-- WHAT THE EXERCISE ASKS --
Output range, inclusive: from the line containing "Lemma fexp_log2 m" to the line containing "0 ≤ rnd_at (E - e) (Z.pos m) ≤ 2 ^ prec ∧". Restate those lines from the data below word for word and only those.

-- DATASET RECORDS --

Lemma valid_lt m e m' e' : f64_valid (S754_finite false m e) → f64_valid (S754_finite false m' e') →
  e < e' → scaled m e < scaled m' e'.
Proof.
  intros [He _]%f64_valid_finite [He' _]%f64_valid_finite Hlt.
  apply Z.lt_le_trans with (2 ^ (Z.log2 (Z.pos m) + (e + 2200) + 1)).
  - rewrite <-log2_scaled by lia. apply Z.log2_spec, scaled_pos. lia.
  - transitivity (2 ^ (Z.log2 (Z.pos m') + (e' + 2200))); [apply Z.pow_le_mono_r; lia|].
    rewrite <-log2_scaled by lia. apply Z.log2_spec, scaled_pos. lia.
Qed.

(** The order of the doubles is the order of what they denote. *)
Lemma denotes_compare b c f g M N : denotes b f M → denotes c g N → SFcompare f g = Some (M ?= N).
Proof.
  destruct f as [[]|[]| |[] m e], g as [[]|[]| |[] m' e']; try done; cbn [denotes SFcompare].
  - by intros -> ->.
  - intros -> ([He _]%f64_valid_finite & _ & ->). f_equal. symmetry. apply Z.compare_lt_iff, scaled_pos. lia.
  - intros ([He _]%f64_valid_finite & _ & ->) ->. f_equal. symmetry. apply Z.compare_gt_iff, scaled_pos. lia.
  - intros (Hv & _ & ->) (Hv' & _ & ->). change (Pos.compare_cont Eq) with Pos.compare. f_equal. symmetry.
    destruct (Z.compare_spec e e') as [->|Hlt|Hlt].
    + unfold scaled. apply f64_valid_finite in Hv as [Hv _].
      assert (0 < 2 ^ (e' + 2200)) by (apply Z.pow_pos_nonneg; lia).
      by rewrite <-Zmult_compare_compat_r by lia.
    + by apply Z.compare_lt_iff, valid_lt.
    + by apply Z.compare_gt_iff, valid_lt.
Qed.

Lemma denotes_le b c f g M N : denotes b f M → denotes c g N → f64_le f g = true ↔ M ≤ N.
Proof.
  intros Hf Hg. unfold f64_le, SFleb. rewrite (denotes_compare b c f g M N) by done.
  by destruct (Z.compare_spec M N); split; try done; lia.
Qed.

Lemma denotes_lt b c f g M N : denotes b f M → denotes c g N → f64_lt f g = true ↔ M < N.
Proof.
  intros Hf Hg. unfold f64_lt, SFltb. rewrite (denotes_compare b c f g M N) by done.
  by destruct (Z.compare_spec M N); split; try done; lia.
Qed.

(** ** Rounding computes the nearest double *)

(** A right shift keeps what it drops in two bits: the first bit dropped, and whether
    another one was set. *)
Definition shifted (n M : Z) (r : shr_record) : Prop :=
  let rem := M mod 2 ^ n in
  shr_m r = M / 2 ^ n ∧ shr_r r = bool_decide (2 ^ n ≤ 2 * rem) ∧
  shr_s r = bool_decide (rem ≠ 0 ∧ 2 * rem ≠ 2 ^ n).

Lemma shr_1_halves r : 0 ≤ shr_m r →
  shr_1 r = Build_shr_record (shr_m r / 2) (Z.odd (shr_m r)) (shr_r r || shr_s r).
Proof. destruct r as [[|[p|p|]|p] r s]; cbn [shr_m]; intros Hm; try done; by rewrite <-Z.div2_div. Qed.

Lemma shifted_step n M r : 0 ≤ n → 0 ≤ M → shifted n M r → shifted (n + 1) M (shr_1 r).
Proof.
  intros Hn HM (Hm & Hr & Hs). assert (0 < 2 ^ n) as Hp by (apply Z.pow_pos_nonneg; lia).
  pose proof (Z.mod_pos_bound M (2 ^ n) Hp). assert (0 ≤ M / 2 ^ n) as Hq by (apply Z.div_pos; lia).
  rewrite shr_1_halves by lia. unfold shifted. cbn [shr_m shr_r shr_s].
  rewrite Hm, Hr, Hs, Z.pow_add_r, Z.pow_1_r, <-Z.div_div, Z.rem_mul_r by lia.
  rewrite Zodd_mod. pose proof (Z.mod_pos_bound (M / 2 ^ n) 2 ltac:(lia)).
  assert ((M / 2 ^ n) mod 2 = 0 ∨ (M / 2 ^ n) mod 2 = 1) as [Hb|Hb] by lia; rewrite Hb.
  all: split; [done|]; split; [symmetry|].
  1, 3: apply bool_decide_eq_false || apply bool_decide_eq_true; lia.
  all: rewrite <-bool_decide_or; apply bool_decide_ext; lia.
Qed.

Lemma shifted_iter p n M r : 0 ≤ n → 0 ≤ M → shifted n M r →
  shifted (n + Z.pos p) M (SpecFloat.iter_pos shr_1 p r).
Proof.
  revert n r. induction p as [p IH|p IH|]; intros n r Hn HM Hr; cbn [SpecFloat.iter_pos].
  - replace (n + Z.pos p~1) with (n + 1 + Z.pos p + Z.pos p) by lia.
    apply IH; [lia|done|]. apply IH; [lia|done|]. by apply shifted_step.
  - replace (n + Z.pos p~0) with (n + Z.pos p + Z.pos p) by lia. apply IH; [lia|done|]. by apply IH.
  - by apply shifted_step.
Qed.

Lemma shifted_rounds n M r : 0 ≤ n → shifted n M r →
  round_nearest_even (shr_m r) (loc_of_shr_record r) = rnd_at n M.
Proof.
  intros Hn (Hm & Hr & Hs). assert (0 < 2 ^ n) as Hp by (apply Z.pow_pos_nonneg; lia).
  pose proof (Z.mod_pos_bound M (2 ^ n) Hp). destruct r as [m r s]. cbn [shr_m shr_r shr_s] in *. subst m r s.
  unfold rnd_at. destruct (Z.compare_spec (2 * (M mod 2 ^ n)) (2 ^ n));
    repeat case_bool_decide; cbn [loc_of_shr_record round_nearest_even]; try lia; done.
Qed.

Section formats.
Context (prec emax : Z) (Hprec : 1 < prec).

Lemma shr_fexp_exact m e : let n := Z.max 0 (fexp prec emax (Z.pos (digits2_pos m) + e) - e) in
  ∃ r, shr_fexp prec emax (Z.pos m) e loc_Exact = (r, e + n) ∧ shifted n (Z.pos m) r.
Proof.
  unfold shr_fexp, Zdigits2. cbv zeta. destruct (fexp _ _ _ - e) as [|p|p]; cbn [shr shr_record_of_loc].
  - eexists. split; [f_equal; lia|]. unfold shifted. rewrite Z.div_1_r, Z.mod_1_r. done.
  - eexists. split; [done|]. rewrite Z.max_r by lia. apply (shifted_iter p 0); [done|done|].
    unfold shifted. rewrite Z.div_1_r, Z.mod_1_r. done.
  - eexists. split; [f_equal; lia|]. unfold shifted. rewrite Z.div_1_r, Z.mod_1_r. done.
Qed.

Lemma fexp_log2 m e : fexp prec emax (Z.pos (digits2_pos m) + e) =
  Z.max (Z.log2 (Z.pos m) + 1 - prec + e) (SpecFloat.emin prec emax).
Proof. unfold fexp. rewrite digits2_log2. lia. Qed.

(** The mantissa after the first shift has at most [prec] digits, or is the power of two
    above them; it has exactly [prec] unless the exponent is the smallest. *)
Lemma rounded_range m e E : E = fexp prec emax (Z.pos (digits2_pos m) + e) → e ≤ E →
  0 ≤ rnd_at (E - e) (Z.pos m) ≤ 2 ^ prec ∧
  (SpecFloat.emin prec emax < E → 2 ^ (prec - 1) ≤ rnd_at (E - e) (Z.pos m)).
Proof.
  intros HE He. rewrite fexp_log2 in HE. split; [split|].
  - rewrite <-(rnd_at_exact (E - e) 0) by lia. apply rnd_at_mono; lia.
  - rewrite <-(rnd_at_exact (E - e) (2 ^ prec)) by lia. apply rnd_at_mono; [lia|].
    rewrite <-Z.pow_add_r by lia. apply Z.le_trans with (2 ^ (Z.log2 (Z.pos m) + 1)).
    + apply Z.lt_le_incl, Z.log2_spec. lia.
    + apply Z.pow_le_mono_r; lia.
  - intros Hn. rewrite <-(rnd_at_exact (E - e) (2 ^ (prec - 1))) by lia. apply rnd_at_mono; [lia|].
    rewrite <-Z.pow_add_r by lia. replace (prec - 1 + (E - e)) with (Z.log2 (Z.pos m)) by lia. by apply Z.log2_spec.
Qed.

Lemma canonical_log2 m e : canonical_mantissa prec emax m e = true ↔
  e = Z.max (Z.log2 (Z.pos m) + 1 - prec + e) (SpecFloat.emin prec emax).
Proof. unfold canonical_mantissa. rewrite fexp_log2, Z.eqb_eq. lia. Qed.
(** ** The middleware *)

Definition isLLMProviderPath (path : string) : bool :=
  if decide (path ∈ ["/v1/chat/completions"; "/v1/responses"; "/v1/embeddings"; "/v1/messages"]%string)
  then true
  else if decide (path ∈ ["/openai/v1/chat/completions"; "/openai/v1/embeddings"]%string) then true
  else if has_prefix path "/v1beta/models/" then
    has_suffix path ":generateContent" || has_suffix path ":streamGenerateContent"
  else if has_prefix path "/openai/deployments/" then
    has_suffix path "/chat/completions" || has_suffix path "/embeddings"
  else false.

Definition isQuotaPath (path : string) : bool := isLLMProviderPath path.

(** What the middleware answers: the next handler, a 429 with its [Retry-After]
    seconds, or a 402. *)
Inductive QuotaAnswer := Serve | TooManyRequests (retryAfter : Z) | PaymentRequired.

Definition QuotaEnforce {conv : GoConv} {B} (path tenantID : string) (now t1 t2 t3 : Instant)
    (enf : option (Enforcer B)) (w : B) : option (Enforcer B) * QuotaAnswer :=
  match enf with
  | None => (None, Serve)
  | Some e =>
      if negb (isQuotaPath path) then (Some e, Serve)
      else if decide (tenantID = "") then (Some e, Serve)
      else
        let '(e, (ok, retry)) := AllowRequest tenantID now e in
        if negb ok then
          let secs := f64_to_int (Seconds retry) in
          (Some e, TooManyRequests (if decide (secs < 1)%Z then 1%Z else secs))
        else
          let '(e, ok) := CheckSpend tenantID t1 t2 t3 e w in
          if negb ok then (Some e, PaymentRequired) else (Some e, Serve)
  end.

(** ** The calendar *)

Lemma month_in_bounds lengths day : (0 ≤ month_in lengths day ≤ Z.of_nat (length lengths))%Z.
Proof.
  revert day. induction lengths as [|l lengths IH]; intros day; simpl month_in; simpl length; [lia|].
  destruct (day <? l)%Z; [lia|]. specialize (IH (day - l)%Z). lia.
Qed.

Lemma month_in_lt lengths day :
  (day < foldr Z.add 0 lengths)%Z → (month_in lengths day < Z.of_nat (length lengths) ∨ lengths = [])%Z.
Proof.
  revert day. induction lengths as [|l lengths IH]; intros day H; [by right|]. left.
  cbn [month_in length]. simpl in H. destruct (day <? l)%Z eqn:Hl; [lia|]. bool_prop.
  destruct (IH (day - l)%Z) as [?|Hnil]; [lia|lia|]. rewrite Hnil in H. simpl in H. lia.
Qed.

Lemma month_in_mono lengths d1 d2 : (d1 ≤ d2)%Z → (month_in lengths d1 ≤ month_in lengths d2)%Z.
Proof.
  revert d1 d2. induction lengths as [|l lengths IH]; intros d1 d2 H; cbn [month_in]; [done|].
  pose proof (month_in_bounds lengths (d2 - l)). specialize (IH (d1 - l) (d2 - l))%Z.
  destruct (d1 <? l)%Z eqn:H1, (d2 <? l)%Z eqn:H2; bool_prop; lia.
Qed.

Lemma era_sums : foldr Z.add 0%Z era_lengths = era_days ∧ length era_lengths = 4800.
Proof. by vm_compute. Qed.

Lemma month_index_mono t1 t2 : (wall t1 ≤ wall t2)%Z → (month_index t1 ≤ month_index t2)%Z.
Proof.
  intros H. unfold month_index. set (d1 := (wall t1 / (86400 * Second) + 719528)%Z).
  set (d2 := (wall t2 / (86400 * Second) + 719528)%Z).
  assert (d1 ≤ d2)%Z as Hd.
  { unfold d1, d2. apply Z.add_le_mono_r, Z.div_le_mono; [done|lia]. }
  clearbody d1 d2. clear H. destruct era_sums as [Hsum Hlen].
  pose proof (Z.mod_pos_bound d1 era_days ltac:(done)) as Hm1.
  pose proof (Z.div_mod d1 era_days ltac:(done)) as He1.
  pose proof (Z.div_mod d2 era_days ltac:(done)) as He2.
  pose proof (Z.div_le_mono d1 d2 era_days ltac:(done) Hd) as Hq.
  pose proof (month_in_bounds era_lengths (d2 mod era_days)) as Hb.
  destruct (month_in_lt era_lengths (d1 mod era_days)) as [Hlt|Hnil]; [rewrite Hsum; lia| |].
  - rewrite Hlen in Hlt. destruct (decide (d1 / era_days = d2 / era_days)%Z) as [Heq|]; [|lia].
    pose proof (month_in_mono era_lengths (d1 mod era_days) (d2 mod era_days)). lia.
  - by rewrite Hnil in Hlen.
Qed.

-- TASK RESPONSE --
Lemma fexp_log2 m e : fexp prec emax (Z.pos (digits2_pos m) + e) =
  Z.max (Z.log2 (Z.pos m) + 1 - prec + e) (SpecFloat.emin prec emax).
Proof. unfold fexp. rewrite digits2_log2. lia. Qed.

(** The mantissa after the first shift has at most [prec] digits, or is the power of two
    above them; it has exactly [prec] unless the exponent is the smallest. *)
Lemma rounded_range m e E : E = fexp prec emax (Z.pos (digits2_pos m) + e) → e ≤ E →
  0 ≤ rnd_at (E - e) (Z.pos m) ≤ 2 ^ prec ∧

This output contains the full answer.